> [Work to complete] Instruction for the entries that follow: retype exactly the lines from the line with "#[export] Instance sprog_bind" to the line with "if pr_Acks req =? AcksNone then mret tt", both included, and omit all others.
-------- Data to use
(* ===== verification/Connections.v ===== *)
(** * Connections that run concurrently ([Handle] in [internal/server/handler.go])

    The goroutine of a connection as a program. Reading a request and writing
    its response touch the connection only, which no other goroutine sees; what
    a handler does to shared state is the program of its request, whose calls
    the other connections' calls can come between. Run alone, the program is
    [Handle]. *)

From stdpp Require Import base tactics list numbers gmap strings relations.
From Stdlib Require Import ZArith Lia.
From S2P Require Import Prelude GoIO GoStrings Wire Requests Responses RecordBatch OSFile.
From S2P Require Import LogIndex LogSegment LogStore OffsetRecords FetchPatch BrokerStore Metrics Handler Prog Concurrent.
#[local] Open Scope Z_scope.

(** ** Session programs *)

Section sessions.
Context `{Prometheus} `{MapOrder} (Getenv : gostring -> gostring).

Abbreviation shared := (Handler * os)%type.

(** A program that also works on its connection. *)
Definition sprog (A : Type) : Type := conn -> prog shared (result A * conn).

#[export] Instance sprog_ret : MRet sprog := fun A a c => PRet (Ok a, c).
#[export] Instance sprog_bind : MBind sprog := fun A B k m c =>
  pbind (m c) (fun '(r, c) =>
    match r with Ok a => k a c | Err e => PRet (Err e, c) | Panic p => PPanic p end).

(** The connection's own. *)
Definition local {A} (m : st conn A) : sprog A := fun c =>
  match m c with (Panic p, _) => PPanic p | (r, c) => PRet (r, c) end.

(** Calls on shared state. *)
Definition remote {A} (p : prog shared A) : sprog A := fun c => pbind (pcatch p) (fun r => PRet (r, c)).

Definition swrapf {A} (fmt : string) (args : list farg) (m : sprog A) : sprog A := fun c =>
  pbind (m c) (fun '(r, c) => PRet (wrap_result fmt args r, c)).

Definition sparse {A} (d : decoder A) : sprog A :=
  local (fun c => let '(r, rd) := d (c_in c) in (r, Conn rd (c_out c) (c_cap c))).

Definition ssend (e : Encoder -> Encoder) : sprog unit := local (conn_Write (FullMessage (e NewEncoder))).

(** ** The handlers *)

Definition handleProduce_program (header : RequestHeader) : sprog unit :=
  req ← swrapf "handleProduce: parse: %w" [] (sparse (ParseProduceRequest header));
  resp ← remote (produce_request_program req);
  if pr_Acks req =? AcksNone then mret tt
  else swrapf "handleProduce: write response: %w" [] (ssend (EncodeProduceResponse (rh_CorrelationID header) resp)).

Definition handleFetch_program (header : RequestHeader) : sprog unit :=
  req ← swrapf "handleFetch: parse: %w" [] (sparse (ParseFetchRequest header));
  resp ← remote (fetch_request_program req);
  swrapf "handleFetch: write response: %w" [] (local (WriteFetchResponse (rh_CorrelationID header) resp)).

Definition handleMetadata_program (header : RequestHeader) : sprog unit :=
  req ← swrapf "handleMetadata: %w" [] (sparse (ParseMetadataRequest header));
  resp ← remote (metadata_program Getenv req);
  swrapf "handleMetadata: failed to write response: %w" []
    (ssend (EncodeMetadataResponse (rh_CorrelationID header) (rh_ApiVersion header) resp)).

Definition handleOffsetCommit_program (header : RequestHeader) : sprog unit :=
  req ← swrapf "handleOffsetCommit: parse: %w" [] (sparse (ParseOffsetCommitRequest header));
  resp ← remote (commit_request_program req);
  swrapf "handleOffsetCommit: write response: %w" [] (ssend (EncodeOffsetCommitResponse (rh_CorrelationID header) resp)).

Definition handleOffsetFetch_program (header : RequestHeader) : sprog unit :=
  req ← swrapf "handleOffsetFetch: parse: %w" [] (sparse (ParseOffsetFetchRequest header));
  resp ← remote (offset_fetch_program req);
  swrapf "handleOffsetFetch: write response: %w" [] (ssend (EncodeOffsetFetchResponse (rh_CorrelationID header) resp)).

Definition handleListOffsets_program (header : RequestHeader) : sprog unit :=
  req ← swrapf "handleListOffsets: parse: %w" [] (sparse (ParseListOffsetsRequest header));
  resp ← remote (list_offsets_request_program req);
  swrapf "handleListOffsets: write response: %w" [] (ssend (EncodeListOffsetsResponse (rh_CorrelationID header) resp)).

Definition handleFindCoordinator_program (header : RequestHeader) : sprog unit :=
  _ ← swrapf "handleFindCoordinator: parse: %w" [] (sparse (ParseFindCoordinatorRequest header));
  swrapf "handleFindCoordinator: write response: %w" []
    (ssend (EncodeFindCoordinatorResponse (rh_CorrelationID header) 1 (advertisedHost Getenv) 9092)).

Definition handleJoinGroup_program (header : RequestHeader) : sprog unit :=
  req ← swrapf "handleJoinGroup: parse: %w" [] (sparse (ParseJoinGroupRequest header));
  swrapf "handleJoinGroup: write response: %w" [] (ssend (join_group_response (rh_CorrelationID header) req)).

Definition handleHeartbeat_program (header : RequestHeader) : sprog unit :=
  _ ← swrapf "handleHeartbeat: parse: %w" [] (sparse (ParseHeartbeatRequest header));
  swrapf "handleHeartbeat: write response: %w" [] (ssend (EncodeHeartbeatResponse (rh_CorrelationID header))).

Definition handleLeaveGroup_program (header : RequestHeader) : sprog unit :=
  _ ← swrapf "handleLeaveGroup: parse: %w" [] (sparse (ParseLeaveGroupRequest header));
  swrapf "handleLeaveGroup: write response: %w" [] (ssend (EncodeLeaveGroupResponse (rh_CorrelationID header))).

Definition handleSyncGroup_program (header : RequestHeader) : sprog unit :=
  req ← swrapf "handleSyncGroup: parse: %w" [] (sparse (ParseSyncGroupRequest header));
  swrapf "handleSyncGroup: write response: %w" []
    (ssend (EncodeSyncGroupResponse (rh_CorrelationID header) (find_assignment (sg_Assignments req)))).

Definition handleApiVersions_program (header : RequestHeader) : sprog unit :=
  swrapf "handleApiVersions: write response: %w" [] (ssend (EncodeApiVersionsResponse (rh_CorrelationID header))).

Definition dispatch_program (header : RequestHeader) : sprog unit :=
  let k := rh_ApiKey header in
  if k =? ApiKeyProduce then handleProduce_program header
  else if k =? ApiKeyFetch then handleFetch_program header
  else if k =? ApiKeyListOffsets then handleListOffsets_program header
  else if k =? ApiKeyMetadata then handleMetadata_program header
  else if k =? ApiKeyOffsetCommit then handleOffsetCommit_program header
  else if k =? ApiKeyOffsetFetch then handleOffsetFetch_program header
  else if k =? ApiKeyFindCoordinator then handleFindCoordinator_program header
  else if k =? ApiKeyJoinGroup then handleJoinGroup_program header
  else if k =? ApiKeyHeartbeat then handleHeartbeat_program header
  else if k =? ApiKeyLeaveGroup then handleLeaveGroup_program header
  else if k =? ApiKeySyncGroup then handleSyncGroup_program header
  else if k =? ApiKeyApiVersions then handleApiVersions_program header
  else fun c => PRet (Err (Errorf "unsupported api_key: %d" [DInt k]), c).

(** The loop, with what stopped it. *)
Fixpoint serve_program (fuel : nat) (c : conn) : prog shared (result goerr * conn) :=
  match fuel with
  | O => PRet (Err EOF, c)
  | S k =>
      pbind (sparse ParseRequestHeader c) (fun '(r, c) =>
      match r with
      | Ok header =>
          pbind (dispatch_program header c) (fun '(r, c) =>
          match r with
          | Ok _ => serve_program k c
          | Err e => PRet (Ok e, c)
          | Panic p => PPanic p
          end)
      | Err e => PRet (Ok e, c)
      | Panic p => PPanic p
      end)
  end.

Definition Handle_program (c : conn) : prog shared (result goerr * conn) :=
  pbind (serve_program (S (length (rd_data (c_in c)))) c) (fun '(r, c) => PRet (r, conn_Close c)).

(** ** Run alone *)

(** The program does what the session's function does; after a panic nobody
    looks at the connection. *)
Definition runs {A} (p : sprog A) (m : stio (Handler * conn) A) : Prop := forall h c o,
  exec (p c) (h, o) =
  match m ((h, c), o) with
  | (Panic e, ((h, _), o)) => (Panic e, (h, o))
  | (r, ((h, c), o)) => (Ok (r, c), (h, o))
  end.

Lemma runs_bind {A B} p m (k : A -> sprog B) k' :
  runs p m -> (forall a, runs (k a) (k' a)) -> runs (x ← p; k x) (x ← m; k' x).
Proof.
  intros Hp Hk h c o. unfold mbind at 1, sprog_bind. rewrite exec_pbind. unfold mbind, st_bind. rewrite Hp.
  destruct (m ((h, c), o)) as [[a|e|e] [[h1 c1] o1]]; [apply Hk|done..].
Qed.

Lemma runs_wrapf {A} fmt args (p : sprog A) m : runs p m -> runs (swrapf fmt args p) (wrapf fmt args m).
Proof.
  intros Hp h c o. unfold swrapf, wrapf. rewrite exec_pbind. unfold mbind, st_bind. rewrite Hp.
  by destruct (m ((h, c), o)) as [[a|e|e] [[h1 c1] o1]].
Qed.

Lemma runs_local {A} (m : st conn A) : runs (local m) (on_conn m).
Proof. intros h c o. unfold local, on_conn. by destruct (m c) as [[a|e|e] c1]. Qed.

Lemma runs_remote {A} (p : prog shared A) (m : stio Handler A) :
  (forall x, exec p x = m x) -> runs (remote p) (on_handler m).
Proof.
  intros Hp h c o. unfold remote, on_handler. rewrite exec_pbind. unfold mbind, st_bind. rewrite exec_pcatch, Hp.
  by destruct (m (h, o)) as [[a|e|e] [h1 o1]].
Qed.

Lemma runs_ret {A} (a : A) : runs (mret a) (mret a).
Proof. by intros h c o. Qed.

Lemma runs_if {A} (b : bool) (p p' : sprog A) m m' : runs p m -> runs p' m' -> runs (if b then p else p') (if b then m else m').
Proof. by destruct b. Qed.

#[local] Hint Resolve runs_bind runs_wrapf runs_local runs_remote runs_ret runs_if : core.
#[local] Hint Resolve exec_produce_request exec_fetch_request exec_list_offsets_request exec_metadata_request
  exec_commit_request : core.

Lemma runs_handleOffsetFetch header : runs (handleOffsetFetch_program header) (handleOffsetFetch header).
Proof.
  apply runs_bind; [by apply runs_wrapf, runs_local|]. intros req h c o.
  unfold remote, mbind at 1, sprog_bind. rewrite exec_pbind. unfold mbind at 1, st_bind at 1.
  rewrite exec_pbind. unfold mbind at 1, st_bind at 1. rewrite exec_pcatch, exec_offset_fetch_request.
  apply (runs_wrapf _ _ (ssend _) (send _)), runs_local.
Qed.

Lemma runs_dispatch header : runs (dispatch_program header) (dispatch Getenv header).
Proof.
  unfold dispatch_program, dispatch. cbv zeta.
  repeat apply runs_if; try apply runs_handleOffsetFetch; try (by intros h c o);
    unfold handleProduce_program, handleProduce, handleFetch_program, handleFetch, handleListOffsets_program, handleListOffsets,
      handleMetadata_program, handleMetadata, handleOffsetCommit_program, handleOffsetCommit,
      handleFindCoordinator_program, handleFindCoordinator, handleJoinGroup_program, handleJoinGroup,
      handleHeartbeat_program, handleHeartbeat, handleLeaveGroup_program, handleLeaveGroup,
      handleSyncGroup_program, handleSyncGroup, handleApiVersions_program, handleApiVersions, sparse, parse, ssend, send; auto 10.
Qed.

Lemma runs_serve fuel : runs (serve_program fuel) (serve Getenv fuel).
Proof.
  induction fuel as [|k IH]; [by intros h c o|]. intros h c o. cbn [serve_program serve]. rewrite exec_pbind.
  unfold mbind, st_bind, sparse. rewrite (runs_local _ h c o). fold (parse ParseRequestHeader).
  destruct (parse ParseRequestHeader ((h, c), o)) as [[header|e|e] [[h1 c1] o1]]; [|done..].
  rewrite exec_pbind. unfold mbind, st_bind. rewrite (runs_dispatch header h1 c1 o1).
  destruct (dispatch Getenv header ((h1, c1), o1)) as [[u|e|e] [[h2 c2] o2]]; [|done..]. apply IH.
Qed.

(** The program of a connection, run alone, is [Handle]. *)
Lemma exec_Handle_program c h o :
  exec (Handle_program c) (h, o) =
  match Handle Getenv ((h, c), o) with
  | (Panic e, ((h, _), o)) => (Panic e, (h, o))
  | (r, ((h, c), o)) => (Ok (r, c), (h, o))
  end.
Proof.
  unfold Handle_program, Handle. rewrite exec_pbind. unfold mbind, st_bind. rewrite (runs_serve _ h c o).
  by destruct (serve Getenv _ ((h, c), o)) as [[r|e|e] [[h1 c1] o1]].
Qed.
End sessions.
----------------
-------- Data to use
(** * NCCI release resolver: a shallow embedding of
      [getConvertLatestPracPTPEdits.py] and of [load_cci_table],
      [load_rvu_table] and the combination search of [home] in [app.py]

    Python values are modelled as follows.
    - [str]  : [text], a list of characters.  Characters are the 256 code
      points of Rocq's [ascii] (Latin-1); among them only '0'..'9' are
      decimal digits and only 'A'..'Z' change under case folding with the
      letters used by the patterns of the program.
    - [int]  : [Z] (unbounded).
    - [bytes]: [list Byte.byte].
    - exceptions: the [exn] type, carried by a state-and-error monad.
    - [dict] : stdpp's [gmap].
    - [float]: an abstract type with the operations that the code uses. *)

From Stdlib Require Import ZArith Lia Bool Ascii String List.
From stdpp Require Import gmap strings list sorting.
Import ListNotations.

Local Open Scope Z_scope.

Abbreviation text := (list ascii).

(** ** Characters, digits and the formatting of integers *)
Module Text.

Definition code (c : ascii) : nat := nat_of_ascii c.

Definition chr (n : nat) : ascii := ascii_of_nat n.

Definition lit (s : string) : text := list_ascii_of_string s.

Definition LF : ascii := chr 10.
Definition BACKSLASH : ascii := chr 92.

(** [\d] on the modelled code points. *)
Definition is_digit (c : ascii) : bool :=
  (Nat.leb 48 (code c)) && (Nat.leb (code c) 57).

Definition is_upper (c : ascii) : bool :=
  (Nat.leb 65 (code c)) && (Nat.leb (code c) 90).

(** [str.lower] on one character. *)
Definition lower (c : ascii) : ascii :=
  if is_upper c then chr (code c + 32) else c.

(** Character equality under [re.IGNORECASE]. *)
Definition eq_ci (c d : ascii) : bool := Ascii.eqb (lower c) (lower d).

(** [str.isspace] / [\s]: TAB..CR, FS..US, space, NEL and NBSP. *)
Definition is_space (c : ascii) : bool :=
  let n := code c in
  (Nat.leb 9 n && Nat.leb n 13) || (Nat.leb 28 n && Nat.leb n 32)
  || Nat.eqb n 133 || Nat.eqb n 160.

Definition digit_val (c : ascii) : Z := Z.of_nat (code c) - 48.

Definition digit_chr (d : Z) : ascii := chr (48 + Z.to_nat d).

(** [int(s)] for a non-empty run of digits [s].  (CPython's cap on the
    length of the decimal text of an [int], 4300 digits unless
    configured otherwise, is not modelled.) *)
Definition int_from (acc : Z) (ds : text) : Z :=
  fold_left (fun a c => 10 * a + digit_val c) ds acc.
----------------
> [Answer to the problem]
#[export] Instance sprog_bind : MBind sprog := fun A B k m c =>
  pbind (m c) (fun '(r, c) =>
    match r with Ok a => k a c | Err e => PRet (Err e, c) | Panic p => PPanic p end).

(** The connection's own. *)
Definition local {A} (m : st conn A) : sprog A := fun c =>
  match m c with (Panic p, _) => PPanic p | (r, c) => PRet (r, c) end.

(** Calls on shared state. *)
Definition remote {A} (p : prog shared A) : sprog A := fun c => pbind (pcatch p) (fun r => PRet (r, c)).

Definition swrapf {A} (fmt : string) (args : list farg) (m : sprog A) : sprog A := fun c =>
  pbind (m c) (fun '(r, c) => PRet (wrap_result fmt args r, c)).

Definition sparse {A} (d : decoder A) : sprog A :=
  local (fun c => let '(r, rd) := d (c_in c) in (r, Conn rd (c_out c) (c_cap c))).

Definition ssend (e : Encoder -> Encoder) : sprog unit := local (conn_Write (FullMessage (e NewEncoder))).

(** ** The handlers *)

Definition handleProduce_program (header : RequestHeader) : sprog unit :=
  req ← swrapf "handleProduce: parse: %w" [] (sparse (ParseProduceRequest header));
  resp ← remote (produce_request_program req);
  if pr_Acks req =? AcksNone then mret tt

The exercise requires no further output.